Kanter, and Supervisors Larry Krause, Clare Dundon and Cindi Duchow, discussed with eight citizens for nearly an hour whether to continue to pursue consolidation.
The citizens are among several groups of town residents who are closely monitoring the consolidation discussions. More residents were expected to attend the meeting but apparently were been kept away by Tuesday night's near-blizzard conditions.
The Town of Delafield, along with the villages of Hartland and Pewaukee, and the City of Oconomowoc, are exploring joining Lake Country Fire and Rescue, which currently serves the City of Delafield and the villages of Nashotah and Chenequa.
Krause strongly hinted Tuesday night he was prepared to abandon consolidation for several reasons, particularly after a stormy meeting last week among representatives of the six communities.
Kanter acknowledged that LCFR was not likely to change its funding formula, service levels or organizational structure to accommodate the town. In addition, Kanter said he was concerned the town would have no voice in department operations.
But, he added, "It is too early to give up."
"We owe it to the taxpayers to continue the process. We are not ready to throw in the towel, even as frustrating as it has been," he added.
Although the citizens also urged the Town Board to continue the discussions, the elected officials and their constituents agreed there are other consolidation options available if discussions with LCFR fail.
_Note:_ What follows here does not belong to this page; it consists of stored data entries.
(* ===== verification/Sql.v ===== *)
(** * Sql: the connection the database owner works on.

    Turso is outside the program.  What the program sees of it is modelled by
    the meaning of the statements it sends (functions on the tables, in
    [Tables.v]) and an arbitrary schedule of engine faults: any statement may
    fail, and COMMIT or ROLLBACK may fail with the effect done or not done.
    [Database::transaction] is translated on top; everything is generic in the
    type [T] of table contents. *)
From S2P Require Import Prelude Model.

(** What the engine does with the next statement it is sent. *)
Inductive Outcome :=
| Succeeds
| Fails       (* an error, and no effect *)
| LosesAck.   (* an error, although the effect took place *)

Section engine.
Context {T : Type}.

(** One open transaction: its working tables and the faults to come. *)
Record Conn := mkConn { c_tables : T; c_schedule : list Outcome }.
Definition Sql (A : Type) : Type := Conn → BackendResult A * Conn.

#[export] Instance sql_ret : MRet Sql := λ A a c, (Ok a, c).
#[export] Instance sql_bind : MBind Sql := λ A B f m c,
  match m c with
  | (Ok a, c') => f a c'
  | (Err e, c') => (Err e, c')
  end.
Definition sql_fail {A} (e : BackendError) : Sql A := λ c, (Err e, c).
Definition sql_result {A} (r : BackendResult A) : Sql A := λ c, (r, c).

Definition engine_error : BackendError := operation_error "database error".

(** [Database::exec]: a statement is a partial function on the tables; it is
    undefined where a constraint of the schema refuses it. *)
Definition exec (statement : T → option T) : Sql unit := λ c,
  match c_schedule c with
  | [] | Succeeds :: _ =>
      match statement (c_tables c) with
      | Some t' => (Ok tt, mkConn t' (tail (c_schedule c)))
      | None => (Err engine_error, mkConn (c_tables c) (tail (c_schedule c)))
      end
  | _ :: s => (Err engine_error, mkConn (c_tables c) s)
  end.

(** [Database::rows] and [Database::scalar]. *)
Definition rows {A} (select : T → A) : Sql A := λ c,
  match c_schedule c with
  | [] | Succeeds :: _ => (Ok (select (c_tables c)), mkConn (c_tables c) (tail (c_schedule c)))
  | _ :: s => (Err engine_error, mkConn (c_tables c) s)
  end.

(** ** The database owner *)
Record Database := mkDatabase {
  durable : T;                (* what a restart recovers *)
  open_transaction : option T;
  schedule : list Outcome;
  blocked : bool;
}.

(** [Database::transaction].  BEGIN fails without effect; a failed COMMIT is
    never treated as a rollback, and fences the store. *)
Definition transaction {A} (body : Sql A) (db : Database) : BackendResult A * Database :=
  if blocked db then (Err (unavailable "History storage is fenced"), db)
  else
    match schedule db, open_transaction db with
    | (Fails | LosesAck) :: s, o => (Err engine_error, mkDatabase (durable db) o s false)
    | s, Some t => (Err engine_error, mkDatabase (durable db) (Some t) (tail s) false)
    | s, None =>
        match body (mkConn (durable db) (tail s)) with
        | (Ok value, c) =>
            match c_schedule c with
            | Fails :: s' =>
                (Err (unavailable "History commit outcome is uncertain; restart required"),
                 mkDatabase (durable db) (Some (c_tables c)) s' true)
            | LosesAck :: s' =>
                (Err (unavailable "History commit outcome is uncertain; restart required"),
                 mkDatabase (c_tables c) None s' true)
            | s' =>
                match tail s' with
                | (Fails | LosesAck) :: s'' =>
                    (Err (unavailable "History sidecar protection failed; restart required"),
                     mkDatabase (c_tables c) None s'' true)
                | s'' => (Ok value, mkDatabase (c_tables c) None (tail s'') false)
                end
            end
        | (Err error, c) =>
            match c_schedule c with
            | Fails :: s' =>
                (Err (unavailable "History rollback failed; restart required"),
                 mkDatabase (durable db) (Some (c_tables c)) s' true)
            | LosesAck :: s' =>
                (Err (unavailable "History rollback failed; restart required"),
                 mkDatabase (durable db) None s' true)
            | s' => (Err error, mkDatabase (durable db) None (tail s') false)
            end
        end
    end.

(** A read outside a transaction sees the tables the connection shows. *)
Definition read {A} (m : Sql A) (db : Database) : BackendResult A * Database :=
  let '(r, c) := m (mkConn (default (durable db) (open_transaction db)) (schedule db)) in
  (r, mkDatabase (durable db) (open_transaction db) (c_schedule c) (blocked db)).

(** ** Fault-free runs, and code that does nothing else when it succeeds *)
Definition ideal {A} (m : Sql A) (t : T) : BackendResult A * T :=
  let '(r, c) := m (mkConn t []) in (r, c_tables c).

Class Faithful {A} (m : Sql A) : Prop := faithful : ∀ t s a c,
  m (mkConn t s) = (Ok a, c) → m (mkConn t []) = (Ok a, mkConn (c_tables c) []).
#[export] Instance faithful_ret A (a : A) : Faithful (mret a).
Proof. intros t s x c [= <- <-]. done. Qed.
#[export] Instance faithful_fail A e : Faithful (@sql_fail A e).
Proof. by intros t s x c [=]. Qed.
#[export] Instance faithful_result A (r : BackendResult A) : Faithful (sql_result r).
Proof. intros t s x c [= -> <-]. done. Qed.
#[export] Instance faithful_exec f : Faithful (exec f).
Proof.
  intros t s x c. unfold exec; cbn.
  destruct s as [|[] s]; cbn; try done; destruct (f t); try done; by intros [= <- <-].
Qed.
#[export] Instance faithful_rows A (f : T → A) : Faithful (rows f).
Proof. intros t s x c. unfold rows; cbn. destruct s as [|[] s]; cbn; try done; by intros [= <- <-]. Qed.
#[export] Instance faithful_bind A B (m : Sql A) (f : A → Sql B) :
  Faithful m → (∀ a, Faithful (f a)) → Faithful (m ≫= f).
Proof.
  intros Hm Hf t s b c. unfold mbind, sql_bind.
  destruct (m (mkConn t s)) as [[a|e] [t1 s1]] eqn:E; [|done]. intros Hb.
  apply Hm in E. rewrite E. cbn. by apply Hf in Hb.
Qed.

(** [ideal] is a homomorphism to the state-and-error monad on tables. *)
Definition no_faults (c : Conn) : Prop := c_schedule c = [].
Class Quiet {A} (m : Sql A) : Prop := quiet : ∀ t, no_faults (snd (m (mkConn t []))).
#[export] Instance quiet_ret A (a : A) : Quiet (mret a).
Proof. done. Qed.
#[export] Instance quiet_fail A e : Quiet (@sql_fail A e).
Proof. done. Qed.
#[export] Instance quiet_result A (r : BackendResult A) : Quiet (sql_result r).
Proof. done. Qed.
#[export] Instance quiet_exec f : Quiet (exec f).
Proof. intros t. unfold exec; cbn. by destruct (f t). Qed.
#[export] Instance quiet_rows A (f : T → A) : Quiet (rows f).
Proof. done. Qed.
#[export] Instance quiet_bind A B (m : Sql A) (f : A → Sql B) :
  Quiet m → (∀ a, Quiet (f a)) → Quiet (m ≫= f).
Proof.
  intros Hm Hf t. unfold mbind, sql_bind. specialize (Hm t).
  destruct (m (mkConn t [])) as [[a|e] [t1 s1]]; [|done]. cbn in Hm. unfold no_faults in Hm.
  cbn in Hm. subst s1. apply Hf.
Qed.

#[export] Instance quiet_if A (c : bool) (m n : Sql A) :
  Quiet m → Quiet n → Quiet (if c then m else n).
Proof. by destruct c. Qed.
#[export] Instance quiet_option A B (o : option B) (m : B → Sql A) (n : Sql A) :
  (∀ x, Quiet (m x)) → Quiet n → Quiet (match o with Some x => m x | None => n end).
Proof. destruct o; auto. Qed.

Lemma ideal_ret {A} (a : A) t : ideal (mret a) t = (Ok a, t).
Proof. done. Qed.
Lemma ideal_fail {A} e t : ideal (@sql_fail A e) t = (Err e, t).
Proof. done. Qed.
Lemma ideal_result {A} (r : BackendResult A) t : ideal (sql_result r) t = (r, t).
Proof. done. Qed.
Lemma ideal_exec f t :
  ideal (exec f) t = match f t with Some t' => (Ok tt, t') | None => (Err engine_error, t) end.
Proof. unfold ideal, exec; cbn. by destruct (f t). Qed.
Lemma ideal_rows {A} (f : T → A) t : ideal (rows f) t = (Ok (f t), t).
Proof. done. Qed.
Lemma ideal_bind {A B} (m : Sql A) (f : A → Sql B) t `{!Quiet m} :
  ideal (m ≫= f) t = match ideal m t with
                     | (Ok a, t') => ideal (f a) t'
                     | (Err e, t') => (Err e, t')
                     end.
Proof.
  unfold ideal, mbind, sql_bind. pose proof (quiet t) as Hq.
  destruct (m (mkConn t [])) as [[a|e] [t1 s1]]; [|done]. cbn in Hq. unfold no_faults in Hq.
  cbn in Hq. by subst s1.
Qed.

(** ** The guarantee of a transaction *)
Definition healthy (db : Database) : Prop := blocked db = false ∧ open_transaction db = None.

(** What one call may have done, given the fault-free effect of its body:
    acknowledged and durable; refused with nothing changed; or fenced, with
    the old or the new tables durable and never anything in between. *)
Inductive Committed {A} (body : Sql A) (db : Database) : BackendResult A → Database → Prop :=
| Acknowledged a db' :
    healthy db' → ideal body (durable db) = (Ok a, durable db') →
    Committed body db (Ok a) db'
| RolledBack e db' :
    healthy db' → durable db' = durable db → Committed body db (Err e) db'
| Fenced e db' :
    blocked db' = true →
    (durable db' = durable db ∨ ∃ a, ideal body (durable db) = (Ok a, durable db')) →
    Committed body db (Err e) db'.

Lemma transaction_committed {A} (body : Sql A) db `{!Faithful body} :
  healthy db →
  Committed body db (fst (transaction body db)) (snd (transaction body db)).
Proof.
  intros [Hb Ho]. unfold transaction. rewrite Hb, Ho.
  assert (Hbody : ∀ s a c, body (mkConn (durable db) s) = (Ok a, c) →
    ideal body (durable db) = (Ok a, c_tables c)).
  { intros s a c E. apply faithful in E. unfold ideal. by rewrite E. }
  destruct (schedule db) as [|[] s]; cbn [tail];
    try (by apply RolledBack);
    match goal with |- context [body ?c] => destruct (body c) as [[a|e] c'] eqn:E end;
    try apply Hbody in E;
    destruct (c_schedule c') as [|[] s']; cbn [tail fst snd];
    try destruct s' as [|[] s']; cbn [tail fst snd];
    first [ by apply Acknowledged
          | by apply RolledBack
          | apply Fenced; [done|cbn; eauto] ].
Qed.

Lemma transaction_blocked {A} (body : Sql A) db :
  blocked db = true → transaction body db = (Err (unavailable "History storage is fenced"), db).
Proof. intros Hb. unfold transaction. by rewrite Hb. Qed.

(** A run with no faults left is the fault-free run. *)
Lemma transaction_ideal {A} (body : Sql A) t `{!Quiet body} :
  transaction body (mkDatabase t None [] false)
  = match ideal body t with
    | (Ok a, t') => (Ok a, mkDatabase t' None [] false)
    | (Err e, _) => (Err e, mkDatabase t None [] false)
    end.
Proof.
  unfold transaction, ideal. cbn. pose proof (quiet t) as Hq. unfold no_faults in Hq.
  destruct (body (mkConn t [])) as [[a|e] [t1 s1]]; cbn in *; by subst.
Qed.

(** ** Successful fault-free runs, decomposed *)
Definition runs {A} (m : Sql A) (t : T) (a : A) (t' : T) : Prop := ideal m t = (Ok a, t').

Lemma runs_ret {A} (x : A) t a t' : runs (mret x) t a t' ↔ a = x ∧ t' = t.
Proof. unfold runs. rewrite ideal_ret. naive_solver. Qed.
Lemma runs_fail {A} e t (a : A) t' : runs (sql_fail e) t a t' ↔ False.
Proof. unfold runs. rewrite ideal_fail. naive_solver. Qed.
Lemma runs_result {A} (r : BackendResult A) t a t' : runs (sql_result r) t a t' ↔ r = Ok a ∧ t' = t.
Proof. unfold runs. rewrite ideal_result. naive_solver. Qed.
Lemma runs_exec f t a t' : runs (exec f) t a t' ↔ f t = Some t'.
Proof. unfold runs. rewrite ideal_exec. destruct (f t), a; naive_solver. Qed.
Lemma runs_rows {A} (f : T → A) t a t' : runs (rows f) t a t' ↔ a = f t ∧ t' = t.
Proof. unfold runs. rewrite ideal_rows. naive_solver. Qed.
Lemma runs_bind {A B} (m : Sql A) (f : A → Sql B) t b t' `{!Quiet m} :
  runs (m ≫= f) t b t' ↔ ∃ a t1, runs m t a t1 ∧ runs (f a) t1 b t'.
Proof.
  unfold runs. rewrite (ideal_bind m f t). destruct (ideal m t) as [[a|e] t1]; naive_solver.
Qed.
End engine.
Arguments Conn : clear implicits.
Arguments Sql : clear implicits.
Arguments Database : clear implicits.
#[export] Hint Mode Faithful - - ! : typeclass_instances.
#[export] Hint Mode Quiet - - ! : typeclass_instances.

(** Prove [Faithful] or [Quiet] for a program, case by case. *)
Ltac sql_class :=
  repeat first
    [ progress intros
    | apply faithful_bind | apply quiet_bind
    | apply _
    | match goal with
      | |- Faithful (match ?x with _ => _ end) => destruct x
      | |- Quiet (match ?x with _ => _ end) => destruct x
      end ].

(** Decompose the successful runs among the hypotheses. *)
Ltac run_inv :=
  repeat match goal with
         | H : runs (_ ≫= _) _ _ _ |- _ =>
             apply runs_bind in H; [destruct H as (? & ? & ? & H)|apply _]
         | H : runs (mret _) _ _ _ |- _ => apply runs_ret in H; destruct H; subst
         | H : runs (sql_fail _) _ _ _ |- _ => apply runs_fail in H; destruct H
         | H : runs (sql_result _) _ _ _ |- _ => apply runs_result in H; destruct H; subst
         | H : runs (exec _) _ _ _ |- _ => apply runs_exec in H
         | H : runs (rows _) _ _ _ |- _ => apply runs_rows in H; destruct H; subst
         end.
The Village of Hartland, the city and village of Pewaukee, and the Wales-Genesee Fire Department were mentioned as potential partners in alternative consolidations or mergers.
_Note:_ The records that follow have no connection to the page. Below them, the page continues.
(* ===== verification/HistorySpec.v ===== *)
(** * HistorySpec: what each operation of [history_store/database.rs] computes
    on well-formed tables when the engine does what it is asked. *)
From Stdlib Require Import Ascii.
From S2P Require Import Prelude Text Externals Model Classification Content Sql Tables Database Retention Invariant Preservation History.
Local Open Scope Z_scope.

(** ** Summaries *)
Definition kind_of (label : string) : EntryKind := default Text (ok_of (decode_kind label)).
Definition summary_of (es : gmap string EntryRow) (id : string) (e : EntryRow) : EntrySummary :=
  mkSummary id (e_revision e) (kind_of (e_kind e)) (e_resolved_mime e) (e_byte_size e)
    (e_favorite e) (bool_decide (e_recency e = max_recency es)) (e_preview e).

Lemma decode_kind_label l : memb l kind_labels = true → decode_kind l = Ok (kind_of l).
Proof.
  unfold memb, kind_labels. intros Hl%bool_decide_eq_true.
  repeat (apply elem_of_cons in Hl as [->|Hl]; [done|]). by apply elem_of_nil in Hl.
Qed.
Lemma entry_ok_kind e : entry_ok e = true → decode_kind (e_kind e) = Ok (kind_of (e_kind e)).
Proof. unfold entry_ok. intros Ho. bools. by apply decode_kind_label. Qed.

(** The ranks of [max_recency]. *)
Lemma max_recency_ge es id e : es !! id = Some e → e_recency e <= max_recency es.
Proof.
  revert id e. unfold max_recency.
  refine (map_fold_weak_ind (λ r m, ∀ id e, m !! id = Some e → e_recency e <= r) _ 0 _ _ es).
  - intros id e He. by rewrite lookup_empty in He.
  - intros i x m r Hi IH id e. destruct (decide (i = id)) as [->|Hne].
    + rewrite lookup_insert_eq. intros [= ->]. lia.
    + rewrite lookup_insert_ne by done. intros He. specialize (IH id e He). lia.
Qed.
Lemma max_recency_in es : max_recency es = 0 ∨ ∃ id e, es !! id = Some e ∧ e_recency e = max_recency es.
Proof.
  unfold max_recency.
  refine (map_fold_weak_ind (λ r m, r = 0 ∨ ∃ id e, m !! id = Some e ∧ e_recency e = r) _ 0 _ _ es).
  - by left.
  - intros i x m r Hi IH. destruct (Z.max_spec (e_recency x) r) as [[Hlt ->]|[Hle ->]].
    + destruct IH as [->|(id & e & He & Hr)]; [by left|]. right. exists id, e. split; [|done].
      rewrite lookup_insert_ne; [done|congruence].
    + right. exists i, x. by rewrite lookup_insert_eq.
Qed.
Lemma max_recency_top es id e :
  es !! id = Some e → 0 <= e_recency e → (∀ i ei, es !! i = Some ei → e_recency ei <= e_recency e) →
  max_recency es = e_recency e.
Proof.
  intros He Hp Hall. pose proof (max_recency_ge es id e He).
  destruct (max_recency_in es) as [?|(i & ei & Hei & ?)]; [lia|]. specialize (Hall i ei Hei). lia.
Qed.

Section spec.
Context `{Externals}.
LCFR officials have estimated the town should save about $60,000 annually if it consolidated the town fire department into LCFR, according to Krause.
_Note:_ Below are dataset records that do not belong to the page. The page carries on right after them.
(* ===== verification/Offers.v ===== *)
(** * Offers: what the capture worker reads from the compositor — the MIME
    policy of [capture/policy.rs], the bounded transfer of
    [capture/transfer.rs] and the offer bookkeeping of [capture/wayland.rs]. *)
From Stdlib Require Import Ascii.
From S2P Require Import Prelude Text.
Local Open Scope Z_scope.

(** ** policy.rs *)
Definition MAX_OFFERS : Z := 64.
Definition MAX_SEATS : Z := 16.

Record OfferedMimes := mkOffered {
  choices : list (option string);
  om_count : Z;
  om_bytes : Z;
  rejected : bool;
}.
Definition OfferedMimes_default : OfferedMimes := mkOffered (replicate 6 None) 0 0 false.

Definition sensitive_marker (v : string) : bool :=
  memb v ["application/x-shelllist-sensitive"; "x-kde-passwordManagerHint"].
(** What disqualifies a single value. *)
Definition bad_value (v : string) : bool :=
  sensitive_marker v || bool_decide (v = EmptyString) || (96 <? str_len v)
  || negb (str_forallb (λ c, between 32 c 126) v).

Definition rank (v : string) : option nat :=
  let essence := before_char ";"%char v in
  if memb essence ["text/plain"; "UTF8_STRING"; "STRING"; "TEXT"] then Some 0%nat
  else if starts_with "image/" essence then Some 1%nat
  else if starts_with "x-special/" essence then Some 2%nat
  else if bool_decide (essence = "application/x-gnome-copied-files") then Some 2%nat
  else if bool_decide (essence = "chromium/x-web-custom-data") then Some 3%nat
  else if starts_with "chromium/x-internal" essence then None
  else if starts_with "text/" essence then Some 4%nat
  else if str_contains_char "/"%char essence
          && match essence with
             | String a _ => is_ascii_lowercase (char_z a)
             | EmptyString => false
             end then Some 5%nat
  else None.
Definition parameterized (v : string) : bool := str_contains_char ";"%char v.

Definition add (v : string) (o : OfferedMimes) : OfferedMimes :=
  if rejected o then o
  else
    let count := om_count o + 1 in
    let total := om_bytes o + str_len v in
    let bad := sensitive_marker v || bool_decide (v = EmptyString) || (MAX_OFFERS <? count)
               || (8192 <? total) || (96 <? str_len v)
               || negb (str_forallb (λ c, between 32 c 126) v) in
    if bad then mkOffered (choices o) count total true
    else
      match rank v with
      | None => mkOffered (choices o) count total false
      | Some r =>
          let replace := match default None (choices o !! r) with
                         | None => true
                         | Some previous => parameterized previous && negb (parameterized v)
                         end in
          mkOffered (if replace then <[r := Some v]> (choices o) else choices o) count total false
      end.
Definition adds (vs : list string) : OfferedMimes := foldl (λ o v, add v o) OfferedMimes_default vs.

(** [choices.iter_mut().find_map(Option::take)]. *)
Fixpoint take_first (l : list (option string)) : option (string * list (option string)) :=
  match l with
  | [] => None
  | Some v :: l' => Some (v, None :: l')
  | None :: l' => '(v, l'') ← take_first l'; Some (v, None :: l'')
  end.
Definition next (o : OfferedMimes) : option string * OfferedMimes :=
  if rejected o then (None, o)
  else match take_first (choices o) with
       | Some (v, l) => (Some v, mkOffered l (om_count o) (om_bytes o) (rejected o))
       | None => (None, o)
       end.
(** All that repeated [next] would offer to read. *)
Definition preference (o : OfferedMimes) : list string :=
  if rejected o then [] else omap id (choices o).

(** The choice for rank [r] among the values offered so far: the first one
    without parameters, or else the first one. *)
Definition ranked (r : nat) (vs : list string) : list string := filter (λ v, rank v = Some r) vs.
Definition best (r : nat) (vs : list string) : option string :=
  match head (filter (λ v, parameterized v = false) (ranked r vs)) with
  | Some v => Some v
  | None => head (ranked r vs)
  end.

Lemma rank_lt v r : rank v = Some r → (r < 6)%nat.
Proof. unfold rank. repeat case_match; intros [= <-]; lia. Qed.

Lemma head_snoc {A} (l : list A) x : head (l ++ [x]) = match head l with Some y => Some y | None => Some x end.
Proof. by destruct l. Qed.

Lemma best_snoc r vs v :
  best r (vs ++ [v]) =
    if decide (rank v = Some r) then
      match best r vs with
      | None => Some v
      | Some p => if parameterized p && negb (parameterized v) then Some v else Some p
      end
    else best r vs.
Proof.
  unfold best, ranked. rewrite filter_app, filter_cons, filter_nil.
  destruct (decide (rank v = Some r)) as [Hr|Hr]; [|by rewrite app_nil_r].
  rewrite filter_app, filter_cons, filter_nil, head_snoc.
  set (l := filter (λ v, rank v = Some r) vs).
  assert (Hp : ∀ p, head (filter (λ v, parameterized v = false) l) = Some p → parameterized p = false).
  { intros p Hp. assert (Hin : p ∈ filter (λ v, parameterized v = false) l).
    { destruct (filter _ l); [done|]. injection Hp as ->. by left. }
    by apply list_elem_of_filter in Hin as [? _]. }
  assert (Hn : head (filter (λ v, parameterized v = false) l) = None → ∀ p, head l = Some p → parameterized p = true).
  { intros Hnone p Hhd. destruct l as [|x l']; [done|]. injection Hhd as ->.
    rewrite filter_cons in Hnone. destruct (decide (parameterized p = false)); [done|].
    by destruct (parameterized p). }
  destruct (decide (parameterized v = false)) as [Hv|Hv]; rewrite ?app_nil_r, ?head_snoc.
  - destruct (head (filter _ l)) as [p|] eqn:E.
    + by rewrite (Hp p eq_refl).
    + rewrite Hv. destruct (head l) as [p|] eqn:El; [|done]. by rewrite (Hn eq_refl p eq_refl).
  - apply not_false_iff_true in Hv. rewrite Hv. cbn [negb].
    destruct (head (filter _ l)) as [p|]; [by rewrite andb_false_r|].
    destruct (head l); by rewrite ?andb_false_r.
Qed.

(** Whether the values, taken together, disqualify the offer. *)
Definition disqualified (vs : list string) : bool :=
  existsb bad_value vs || (MAX_OFFERS <? zlen vs) || (8192 <? zsum (str_len <$> vs)).

Lemma str_len_nonneg v : 0 <= str_len v.
Proof. unfold str_len. lia. Qed.
Lemma adds_snoc vs v : adds (vs ++ [v]) = add v (adds vs).
Proof. unfold adds. by rewrite foldl_app. Qed.

Lemma disqualified_snoc vs v :
  disqualified (vs ++ [v]) =
    disqualified vs || bad_value v || (MAX_OFFERS <? zlen vs + 1) || (8192 <? zsum (str_len <$> vs) + str_len v).
Proof.
  unfold disqualified. rewrite existsb_app, zlen_app, fmap_app, zsum_app. cbn [existsb fmap list_fmap zsum].
  change (zlen [v]) with 1. rewrite Z.add_0_r, orb_false_r. pose proof (str_len_nonneg v).
  destruct (existsb bad_value vs), (bad_value v); cbn; try done.
  - by rewrite !orb_true_r.
  - destruct (Z.ltb_spec MAX_OFFERS (zlen vs)), (Z.ltb_spec MAX_OFFERS (zlen vs + 1)),
      (Z.ltb_spec 8192 (zsum (str_len <$> vs))), (Z.ltb_spec 8192 (zsum (str_len <$> vs) + str_len v)); cbn; try done; lia.
Qed.

Lemma adds_spec vs :
  rejected (adds vs) = disqualified vs
  ∧ (disqualified vs = false →
       om_count (adds vs) = zlen vs ∧ om_bytes (adds vs) = zsum (str_len <$> vs)
       ∧ length (choices (adds vs)) = 6%nat
       ∧ ∀ r, (r < 6)%nat → choices (adds vs) !! r = Some (best r vs)).
Proof.
  induction vs as [|v vs [IHr IHc]] using rev_ind.
  { split; [done|]. intros _. split_and!; try done. intros r Hr.
    do 6 (destruct r as [|r]; [done|]). lia. }
  rewrite adds_snoc, disqualified_snoc. unfold add. rewrite IHr.
  destruct (disqualified vs); [by split|]. destruct (IHc eq_refl) as (Hc & Hb & Hl & Hch). cbn [orb].
  rewrite Hc, Hb.
  assert (Hbad : sensitive_marker v || bool_decide (v = EmptyString) || (MAX_OFFERS <? zlen vs + 1)
            || (8192 <? zsum (str_len <$> vs) + str_len v) || (96 <? str_len v)
            || negb (str_forallb (λ c, between 32 c 126) v)
          = bad_value v || (MAX_OFFERS <? zlen vs + 1) || (8192 <? zsum (str_len <$> vs) + str_len v)).
  { unfold bad_value. destruct (sensitive_marker v), (bool_decide _), (_ <? zlen vs + 1), (8192 <? _), (96 <? _), (str_forallb _ v); done. }
  rewrite Hbad. destruct (bad_value v || _ || _); [by split|].
  assert (Hs : zlen vs + 1 = zlen (vs ++ [v])) by by rewrite zlen_app.
  assert (Hz : zsum (str_len <$> vs) + str_len v = zsum (str_len <$> vs ++ [v])).
  { rewrite fmap_app, zsum_app. cbn. lia. }
  destruct (rank v) as [r0|] eqn:Hr0; cbn [rejected om_count om_bytes choices]; (split; [done|]); intros _.
  - split_and!; [done|done|by case_match; rewrite ?length_insert|].
    intros r Hr. rewrite best_snoc, Hr0. rewrite (Hch r0 (rank_lt v r0 Hr0)).
    change (default None (Some (best r0 vs))) with (best r0 vs).
    destruct (decide (r = r0)) as [->|Hne].
    + rewrite decide_True by done. destruct (best r0 vs) as [p|] eqn:Hbest.
      * destruct (parameterized p && _); [rewrite list_lookup_insert_eq by lia; done|by rewrite Hch, Hbest].
      * rewrite list_lookup_insert_eq by lia. done.
    + rewrite decide_False by congruence. case_match; rewrite ?list_lookup_insert_ne by done; by apply Hch.
  - split_and!; [done|done|done|]. intros r Hr. rewrite best_snoc, decide_False by congruence. by apply Hch.
Qed.

(** The MIME policy depends on the whole offer, in any order: one sensitive
    marker, malformed value, or too many or too long values, before or after
    anything else, and nothing is ever read; otherwise [next] proposes, class by
    class in the order plain text, image, special, custom, other text, other,
    the first value without parameters of that class, or its first value. *)
Theorem offered_policy vs :
  (disqualified vs = true → next (adds vs) = (None, adds vs))
  ∧ (disqualified vs = false →
       preference (adds vs) = omap (λ r, best r vs) [0; 1; 2; 3; 4; 5]%nat).
Proof.
  destruct (adds_spec vs) as [Hr Hc]. split; intros Hd.
  - unfold next. by rewrite Hr, Hd.
  - unfold preference. rewrite Hr, Hd. destruct (Hc Hd) as (_ & _ & Hl & Hch).
    assert (Hall : choices (adds vs) = (λ r, best r vs) <$> [0; 1; 2; 3; 4; 5]%nat).
    { apply list_eq. intros i. destruct (decide (i < 6)%nat) as [Hi|Hi].
      - rewrite (Hch i Hi), list_lookup_fmap. do 6 (destruct i as [|i]; [done|]). lia.
      - rewrite !lookup_ge_None_2; [done|cbn; lia|lia]. }
    rewrite Hall. clear. cbn. by repeat case_match.
Qed.

(** Retrying after a blank transfer walks the preferences: each [next]
    yields the most preferred remaining choice and removes it. *)
Theorem next_walks vs :
  match next (adds vs) with
  | (Some v, o) => preference (adds vs) = v :: preference o ∧ v ∈ vs
  | (None, o) => preference (adds vs) = [] ∧ o = adds vs
  end.
Proof.
  assert (Hbest : ∀ r v, best r vs = Some v → v ∈ vs).
  { intros r v. unfold best. assert (Hhead : ∀ l, head l = Some v → v ∈ l) by (by intros [|x l] [= ->]; left).
    case_match eqn:E; [intros [= ->]; apply Hhead in E|intros E2; apply Hhead in E2];
      unfold ranked in *; rewrite !list_elem_of_filter in *; tauto. }
  destruct (adds_spec vs) as [Hr Hc]. unfold next, preference.
  destruct (rejected (adds vs)) eqn:Hrej; [done|]. symmetry in Hr.
  destruct (Hc Hr) as (_ & _ & Hl & Hch).
  assert (Htake : ∀ l, match take_first l with
                       | Some (v, l') => omap id l = v :: omap id l' ∧ Some v ∈ l
                       | None => omap id l = []
                       end).
  { clear. induction l as [|[v|] l IH]; cbn; [done|split; [done|by left]|].
    destruct (take_first l) as [[v l']|]; cbn; [|done]. destruct IH as [-> ?]. split; [done|by right]. }
  specialize (Htake (choices (adds vs))).
  destruct (take_first _) as [[v l']|]; cbn; [|done]. destruct Htake as [-> Hin]. split; [done|].
  apply list_elem_of_lookup in Hin as [r Hr2].
  assert (r < 6)%nat by (rewrite <- Hl; by eapply lookup_lt_Some).
  rewrite (Hch r) in Hr2 by done. injection Hr2 as Hr2. by apply (Hbest r).
Qed.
However, Krause added, town residents would pay nearly three times as much for emergency medical services. The town charges about $450 for an ambulance call, while LCFR charges about $1,300 per call, according to Deputy Chief Mark Hoppe.
Town resident Betty Thill said she was "skeptical" of the LCFR savings estimates because LCFR cost estimates did not include hiring additional full- or part-time paramedics to serve the town and Village of Hartland.
LCFR would probably have to hire additional staff to provide the communities with 24/7 paramedic emergency medical service, since Hartland and the Town of Delafield do not have paramedics.
The town's existing emergency medical response system would probably have to be dismantled, according to Hoppe, if Fire Station No. 2 on Highway C and Government Hill Road were closed, an option suggested by LCFR officials.
The system, which relies on emergency medical technicians (EMTs) with advance training to respond from their homes to medical emergencies, depends on an ambulance being stationed at Fire House No. 2.
Town Fire Chief Paul Kozlowski said no one at LCFR consulted him with regarding closing the station until shortly before LCFR released its cost estimates and proposed budget, which included the suggested station closing.
LCFR official have emphasized that the cost and budget estimates are very preliminary and the closing of Station No. 2, along with the Village of Chenequa Fire Station, are being offered as possible options.
Chenequa Village Administrator/Police Chief Bob Douglas said he did not think any Chenequa officials were consulted before LCFR suggested closing the Chenequa Fire Station as an option.
Douglas said local officials might not object to the closing provided that the Village of Hartland Fire Department was consolidated into LCFR. The Hartland Fire Department has provided emergency medical service to the east side of the village in previous years, Douglas noted.